Но одной только одаренностью нельзя объяснить подобную тягу к мудрой простоте. Такая высшая простота, как и любое самоограничение, – понятие не только эстетическое, но и этическое.
Обратимся вновь к Баренбойму. «В стиле игры артиста – проявление его личности». И далее: «…сколь действенны именно сегодня высокая этичность искусства Гилельса, его добрый взгляд на окружающий мир и вера в нравственные силы человека! (курсив Л.А. Баренбойма. – Е.Ф.)»214.
Мы привыкли к тому, что артистам расточают комплименты, что все, кого хвалят в рецензиях, обязательно еще и «очень хорошие» в нравственном смысле.

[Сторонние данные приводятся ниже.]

(** The copies the loop leaves in the store: one per joint, each equal to
    the bound positions except at its own index. *)
Lemma jacobian_loop_store self target_pts epsilon f0 q k a Jt h h' Jt' :
  h !! position (chain_state (_M_chain self)) = Some q →
  jacobian_loop self target_pts epsilon f0 (seq a k) Jt h = (h', Ok Jt') →
  ∃ copies,
    h' = h ++ copies ∧ length copies = k
    ∧ ∀ i x, i < k → q !! (a + i) = Some x →
        copies !! i = Some (<[a + i := radd x epsilon]> q).
Proof.
  revert a Jt h. induction k as [|k IH]; intros a Jt h Hq; cbn [seq].
  - cbn [jacobian_loop]. intros [= <- <-]. exists []. rewrite app_nil_r.
    split_and!; [done..|]. intros i x ?. lia.
  - destruct (q !! a) as [x|] eqn:Hx; last first.
    { cbn [jacobian_loop]. cbv zeta. rewrite M_bind_run. unfold slice_copy at 1.
      rewrite Hq, M_bind_run. unfold update_item.
      rewrite list_lookup_middle by done. cbn [position]. by rewrite Hx. }
    rewrite (jacobian_loop_cons _ _ _ _ _ _ _ _ _ _ Hq Hx). cbv zeta.
    destruct (expected_pixels self _ target_pts) as [e|]; [|done].
    destruct (ewise1 rsub _ f0) as [d|]; [|done].
    destruct (set_row Jt a _) as [Jt1|]; [|done]. intros Hrun.
    apply IH in Hrun as (copies & -> & Hlen & Hcopies); [|by apply lookup_app_l_Some].
    exists (<[a := radd x epsilon]> q :: copies).
    split_and!; [by rewrite <- app_assoc|simpl; lia|].
    intros [|i] y Hi Hy.
    + rewrite Nat.add_0_r in Hy |- *. by simplify_eq.
    + cbn [lookup list_lookup]. replace (a + S i) with (S a + i) in Hy |- * by lia.
      apply Hcopies; [lia|done].
Qed.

Понятие высокой этичности девальвируется и постепенно теряет свое содержание для восприятия читающих и слушающих.
Для того чтобы убедиться, что применительно к Гилельсу это понятие имеет подлинный и глубочайший смысл, достаточно окинуть взглядом факты его биографии. Они свидетельствуют о том, что неотъемлемыми свойствами его личности, кроме немногословности, были ни с чем и ни с кем не сравнимая скромность; абсолютная честность и неумение приспосабливаться; полное отсутствие каких-либо «скандальных» привычек; величайшее мужество и огромная воля.
211
Нейгауз Г.Г. Искусство Эмиля Гилельса // Генрих Нейгауз. Размышления. Воспоминания. Дневники. Избранные статьи. Письма к родителям. С. 264.